(* ===== verification/CSteps.v ===== *)
(** * Coroutines: the invariant of every step

    A timer belongs to a coroutine that sleeps; with that the turns of the scheduler keep
    the invariant of [CWake] too, and every reachable state has it. *)

From Stdlib Require Import ZArith Lia Bool Sorted.
From stdpp Require Import base numbers list gmap.
From S2P Require Import Prelude CCoro CWake.

(** ** Timers *)

Definition sleeping (p : place) : Prop := match p with AtProg _ | Exited => False | _ => True end.

(** [TContPollEventCompare] *)
Definition earlier (x y : Z * cont) : Prop := fst x < fst y \/ (fst x = fst y /\ (snd x < snd y)%positive).

(** The tree is in order and has a timer of a coroutine at most once. *)
Definition timer_tree (l : list (Z * cont)) : Prop := StronglySorted earlier l /\ NoDup (map snd l).

Definition timers_but (P : cont -> Prop) (s : TContExecutor) : Prop :=
  timer_tree (IoWait_ s) /\ forall d x, (d, x) ∈ IoWait_ s -> ~ P x /\ exists t, conts s !! x = Some t /\ sleeping (at_ t).

(** Timers and the places of all but [c] are the same. *)
Definition kept (c : cont) (s s' : TContExecutor) : Prop :=
  IoWait_ s' = IoWait_ s /\ forall x t, conts s !! x = Some t -> exists t', conts s' !! x = Some t' /\ (x <> c -> at_ t' = at_ t).

Lemma kept_refl c s : kept c s s.
Proof. split; eauto. Qed.

Lemma kept_trans c s1 s2 s3 : kept c s1 s2 -> kept c s2 s3 -> kept c s1 s3.
Proof.
  intros [H1 H2] [H3 H4]. split; [congruence|]. intros x t E. destruct (H2 x t E) as (t'&E'&A'). destruct (H4 x t' E') as (t''&E''&A'').
  exists t''. split; [auto|]. intros Hn. rewrite A'', A'; auto.
Qed.

Lemma kept_same c s s' : IoWait_ s' = IoWait_ s -> conts s' = conts s -> kept c s s'.
Proof. intros H1 H2. split; [auto|]. rewrite H2. eauto. Qed.

Lemma kept_update c y f s : (y = c \/ forall t, at_ (f t) = at_ t) -> kept c s (update y f s).
Proof.
  intros Hf. split; [auto|]. intros x t E. rewrite conts_update. destruct (decide (y = x)) as [->|]; [rewrite E; cbn|eauto].
  eexists. split; [reflexivity|]. destruct Hf as [->|Hf]; [tauto|auto].
Qed.

Lemma kept_wake c w s : kept c s (Wake w s).
Proof. eapply kept_trans; [apply (kept_update c w (SetStatus EWAKEDUP)); auto|apply kept_same; auto]. Qed.

Lemma kept_continue c p s : kept c s (continue c p s).
Proof. apply kept_update. auto. Qed.

Lemma kept_unlock c m s : kept c s (UnLock m s).
Proof. unfold UnLock, Signal. destruct (Waiters_ _) as [|w q]; [apply kept_same; auto|]. eapply kept_trans; [apply kept_wake|apply kept_same; auto]. Qed.

Lemma kept_broadcast c q s : kept c s (BroadCast q s).
Proof. revert s. induction q as [|w q IH]; intros s; [apply kept_refl|]. eapply kept_trans; [apply kept_wake|apply (IH (Wake w s))]. Qed.

Lemma kept_create c p s : kept c s (snd (Create p s)).
Proof.
  split; [auto|]. intros x t E. exists t. unfold Create, ScheduleExecution, unlink. cbn. rewrite lookup_insert_ne; [auto|].
  intros <-. apply elem_of_dom_2 in E. exact (is_fresh _ E).
Qed.

Lemma kept_cancel c c' s s' : Cancel c' s = Some s' -> kept c s s'.
Proof.
  intros E. unfold Cancel in E. destruct (conts s !! c') as [t|]; [|discriminate]. destruct (Cancelled_ t); [inv E; apply kept_refl|].
  assert (Hu : kept c s (update c' set_cancelled s)) by (apply kept_update; auto).
  destruct (bool_decide _); inv E; [auto|]. eapply kept_trans; [exact Hu|apply kept_same; auto].
Qed.

Lemma kept_my_signal c e s : kept c s (my_signal e s).
Proof. unfold my_signal. destruct (Ev_ _); [eapply kept_trans; [|apply kept_wake]|]; apply kept_same; auto. Qed.

Definition timers (s : TContExecutor) : Prop := timers_but nobody s.

Lemma timers_kept c s s' : timers_but (eq c) s -> kept c s s' -> timers s'.
Proof.
  intros [Hso Ht] [H1 H2]. split; [rewrite H1; auto|]. intros d x Hx. rewrite H1 in Hx. destruct (Ht d x Hx) as (Hn&t&E&Ha). split; [auto|].
  destruct (H2 x t E) as (t'&E'&A). exists t'. rewrite A by auto. auto.
Qed.

Lemma elem_insert_timer d c l x : x ∈ insert_timer d c l <-> x = (d, c) \/ x ∈ l.
Proof.
  induction l as [|[d' c'] l IH]; cbn; [rewrite list_elem_of_singleton; set_solver|]. destruct (_ || _); [set_solver|].
  rewrite !elem_of_cons, IH. tauto.
Qed.

Lemma sorted_insert_timer d c l : (forall d', (d', c) ∉ l) -> StronglySorted earlier l -> StronglySorted earlier (insert_timer d c l).
Proof.
  intros Hc. induction 1 as [|[d' c'] l Hs IH Hf]; cbn; [repeat constructor|].
  assert (Hne : c <> c') by (intros <-; apply (Hc d'); left).
  assert (Htr : forall x y z, earlier x y -> earlier y z -> earlier x z) by (unfold earlier; intros; lia).
  assert (Hd : if (d <? d') || ((d =? d') && (c <? c')%positive) then earlier (d, c) (d', c') else earlier (d', c') (d, c)).
  { unfold earlier. cbn. destruct (Z.ltb_spec d d'), (Z.eqb_spec d d'), (Pos.ltb_spec c c'); cbn; lia. }
  destruct (_ || _).
  - assert (H : earlier (d, c) (d', c')) by exact Hd. constructor; [constructor; auto|]. constructor; [exact H|].
    eapply List.Forall_impl; [|exact Hf]. intros a. apply Htr. exact H.
  - constructor; [apply IH; intros d1 F; apply (Hc d1); right; exact F|]. apply Forall_forall. intros x Hx. apply elem_insert_timer in Hx as [-> |Hx].
    + exact Hd.
    + rewrite Forall_forall in Hf. auto.
Qed.

Lemma sorted_filter (P : Z * cont -> Prop) `{!forall x, Decision (P x)} l : StronglySorted earlier l -> StronglySorted earlier (filter P l).
Proof.
  induction 1 as [|x l Hs IH Hf]; [constructor|]. rewrite filter_cons. destruct (decide (P x)); [|exact IH]. constructor; [exact IH|].
  rewrite Forall_forall in *. intros y Hy. apply list_elem_of_filter in Hy as [_ Hy]. auto.
Qed.

Lemma in_snd (c : cont) (l : list (Z * cont)) : c ∈ map snd l <-> exists d, (d, c) ∈ l.
Proof.
  rewrite list_elem_of_fmap. split; [intros ([d c']&E&H); cbn in E; subst; eauto|]. intros [d H]. exists (d, c). auto.
Qed.

Lemma tree_insert d c l : (forall d', (d', c) ∉ l) -> timer_tree l -> timer_tree (insert_timer d c l).
Proof.
  intros Hc [Hs Hn]. split; [apply sorted_insert_timer; auto|]. clear Hs. induction l as [|[d' c'] l IH]; cbn; [repeat constructor; set_solver|].
  cbn in Hn. apply NoDup_cons in Hn as [H1 H2]. destruct (_ || _); cbn.
  - apply NoDup_cons. split; [|apply NoDup_cons; auto]. intros F. change (c ∈ map snd ((d', c') :: l)) in F. apply in_snd in F as [d1 F]. exact (Hc _ F).
  - apply NoDup_cons. split; [|apply IH; [intros d1 F; apply (Hc d1); right; exact F|auto]]. intros F. apply in_snd in F as [d1 F].
    apply elem_insert_timer in F as [F|F]; [inv F; apply (Hc d'); left|]. apply H1, in_snd. eauto.
Qed.

Lemma tree_filter (P : Z * cont -> Prop) `{!forall x, Decision (P x)} l : timer_tree l -> timer_tree (filter P l).
Proof.
  intros [Hs Hn]. split; [apply sorted_filter; auto|]. clear Hs. induction l as [|[d c] l IH]; [constructor|]. cbn in Hn. apply NoDup_cons in Hn as [H1 H2].
  rewrite filter_cons. destruct (decide _); [|auto]. cbn. apply NoDup_cons. split; [|auto]. intros F. apply H1. apply in_snd in F as [d1 F].
  apply list_elem_of_filter in F as [_ F]. apply in_snd. eauto.
Qed.

Lemma timers_suspended c d here s s0 : timers_but (eq c) s -> kept c s s0 -> is_Some (conts s !! c) -> sleeping here -> timers (suspended c d here s0).
Proof.
  intros [Hso Ht] [H1 H2] [tc Ec] Hh. split.
  { change (IoWait_ (suspended c d here s0)) with (insert_timer d c (IoWait_ s0)). rewrite H1. apply tree_insert; [|exact Hso].
    intros d' F. apply Ht in F as [F _]. auto. }
  intros d' x Hx. split; [auto|]. destruct (H2 c tc Ec) as (t0&E0&_).
  destruct (suspended_cont c d here s0 t0 E0) as [E1 E2]. destruct (decide (x = c)) as [->|Hne].
  - eexists. split; [exact E1|exact Hh].
  - change (IoWait_ (suspended c d here s0)) with (insert_timer d c (IoWait_ s0)) in Hx. apply elem_insert_timer in Hx as [Hx|Hx]; [congruence|].
    rewrite H1 in Hx. destruct (Ht d' x Hx) as (Hn&t&E&Ha). destruct (H2 x t E) as (t'&E'&A). exists t'. rewrite E2, A by auto. auto.
Qed.

(** ** The running coroutine *)

Section running.
Context (c : cont) (s : TContExecutor) (Ht : timers_but (eq c) s) (Hs : is_Some (conts s !! c)).

(** A sleep ends in the queue or at once. *)
Lemma timers_sleep (d : Z) here s0 (back : Z -> TContExecutor -> TContExecutor) : kept c s s0 -> sleeping here -> (forall ret, kept c s0 (back ret s0)) ->
  timers (match ExecuteEvent c d here s0 with (None, s) => s | (Some ret, s) => back ret s end).
Proof.
  intros Hk Hh Hb. destruct (ExecuteEvent_cases c d here s0) as [-> | ->]; [eapply timers_kept; [exact Ht|eapply kept_trans; eauto]|].
  eapply timers_suspended; eauto.
Qed.

Lemma timers_lock_loop m d k s0 : kept c s s0 -> timers (fst (lock_loop c m d k s0)).
Proof.
  intros Hk. unfold lock_loop. destruct (Token_ _); cbn [fst].
  - eapply timers_kept; [exact Ht|]. eapply kept_trans; [exact Hk|]. eapply kept_trans; [apply (kept_same c s0 (put_mutex m (mk_mutex false (Waiters_ (mutex s0 m))) s0)); auto|apply kept_continue].
  - unfold event_wait. set (s1 := update c _ _).
    assert (Hk1 : kept c s s1) by (eapply kept_trans; [exact Hk|]; eapply kept_trans; [|apply kept_update; auto]; apply kept_same; auto).
    destruct (ExecuteEvent_cases c d (InLock m d k) s1) as [-> | ->]; cbn [fst]; [|eapply timers_suspended; eauto; exact Logic.I].
    eapply timers_kept; [exact Ht|]. eapply kept_trans; [exact Hk1|]. eapply kept_trans; [apply (kept_same c s1 (put_mutex m (mk_mutex false (Waiters_ (mutex s0 m))) s1)); auto|apply kept_continue].
Qed.

Lemma timers_cond_wait cv m d k : timers (fst (cond_wait c cv m d k s)).
Proof.
  unfold cond_wait, event_wait. set (s1 := update c _ _).
  assert (Hk1 : kept c s s1) by (eapply kept_trans; [apply kept_unlock|]; eapply kept_trans; [|apply kept_update; auto]; apply kept_same; auto).
  destruct (ExecuteEvent_cases c d (InCond cv m d k) s1) as [-> | ->]; cbn [fst]; [|eapply timers_suspended; eauto; exact Logic.I].
  eapply timers_kept; [exact Ht|]. eapply kept_trans; [exact Hk1|]. eapply kept_trans; [|apply kept_continue]. apply kept_same; auto.
Qed.

Lemma timers_my_wait e d k : timers (my_wait c e d k s).
Proof.
  unfold my_wait, event_wait. destruct (S_ _).
  - eapply timers_kept; [exact Ht|]. eapply kept_trans; [|apply kept_continue]. apply kept_same; auto.
  - set (s1 := update c _ _). assert (Hk1 : kept c s s1) by (eapply kept_trans; [|apply kept_update; auto]; apply kept_same; auto).
    destruct (ExecuteEvent_cases c d (InMyEvent e k) s1) as [-> | ->]; [|eapply timers_suspended; eauto; exact Logic.I].
    eapply timers_kept; [exact Ht|]. eapply kept_trans; [exact Hk1|]. eapply kept_trans; [|apply kept_continue]. apply kept_same; auto.
Qed.

Lemma timers_yielded k s0 : kept c s s0 -> timers (yielded c k s0).
Proof. intros Hk. eapply timers_kept; [exact Ht|]. eapply kept_trans; [exact Hk|]. eapply kept_trans; [apply kept_continue|]. apply kept_same; auto. Qed.

Lemma timers_continue p s0 : kept c s s0 -> timers (continue c p s0).
Proof. intros Hk. eapply timers_kept; [exact Ht|]. eapply kept_trans; [exact Hk|apply kept_continue]. Qed.

Lemma timers_call p r : call c p s = Some r -> timers (fst r).
Proof.
  intros E. destruct p; cbn [call] in E.
  - inv E. eapply timers_kept; [exact Ht|]. eapply kept_trans; [apply (kept_update c c (go_to Exited)); auto|]. apply kept_same; auto.
  - pose proof (kept_create c p s) as Hn. destruct (Create p s) as [n s1]. inv E. apply timers_continue. exact Hn.
  - injection E as <-. apply (timers_sleep deadline (InSleep k) s (fun ret s => continue c (k ret) s)); auto using kept_refl, kept_continue. exact Logic.I.
  - injection E as <-. apply (timers_sleep 0 (InYield p) s (fun _ s => yielded c p s)); auto using kept_refl; [exact Logic.I|].
    intros _. eapply kept_trans; [apply kept_continue|]. apply kept_same; auto.
  - destruct (Cancel c0 s) as [s1|] eqn:Ec; [|discriminate]. inv E. apply timers_continue. eapply kept_cancel; eauto.
  - injection E as <-. apply timers_lock_loop. apply kept_refl.
  - inv E. apply timers_continue. apply kept_unlock.
  - injection E as <-. apply timers_cond_wait.
  - unfold Signal in E. destruct (condvar s cv) as [|w q]; inv E; apply timers_continue; [apply kept_same; auto|]. eapply kept_trans; [apply kept_wake|apply kept_same; auto].
  - inv E. apply timers_continue. eapply kept_trans; [apply kept_broadcast|apply kept_same; auto].
  - inv E. apply timers_my_wait.
  - inv E. apply timers_continue. apply kept_my_signal.
Qed.
End running.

.....

> WORK ORDER
From the listing above, the lines starting with the one that has "Lemma timers_suspended c" and running through the one that has "intros d' x" should be copied exactly, ends included.

> SOLUTION TO THIS TASK
Lemma timers_suspended c d here s s0 : timers_but (eq c) s -> kept c s s0 -> is_Some (conts s !! c) -> sleeping here -> timers (suspended c d here s0).
Proof.
  intros [Hso Ht] [H1 H2] [tc Ec] Hh. split.
  { change (IoWait_ (suspended c d here s0)) with (insert_timer d c (IoWait_ s0)). rewrite H1. apply tree_insert; [|exact Hso].
    intros d' F. apply Ht in F as [F _]. auto. }
  intros d' x Hx. split; [auto|]. destruct (H2 c tc Ec) as (t0&E0&_).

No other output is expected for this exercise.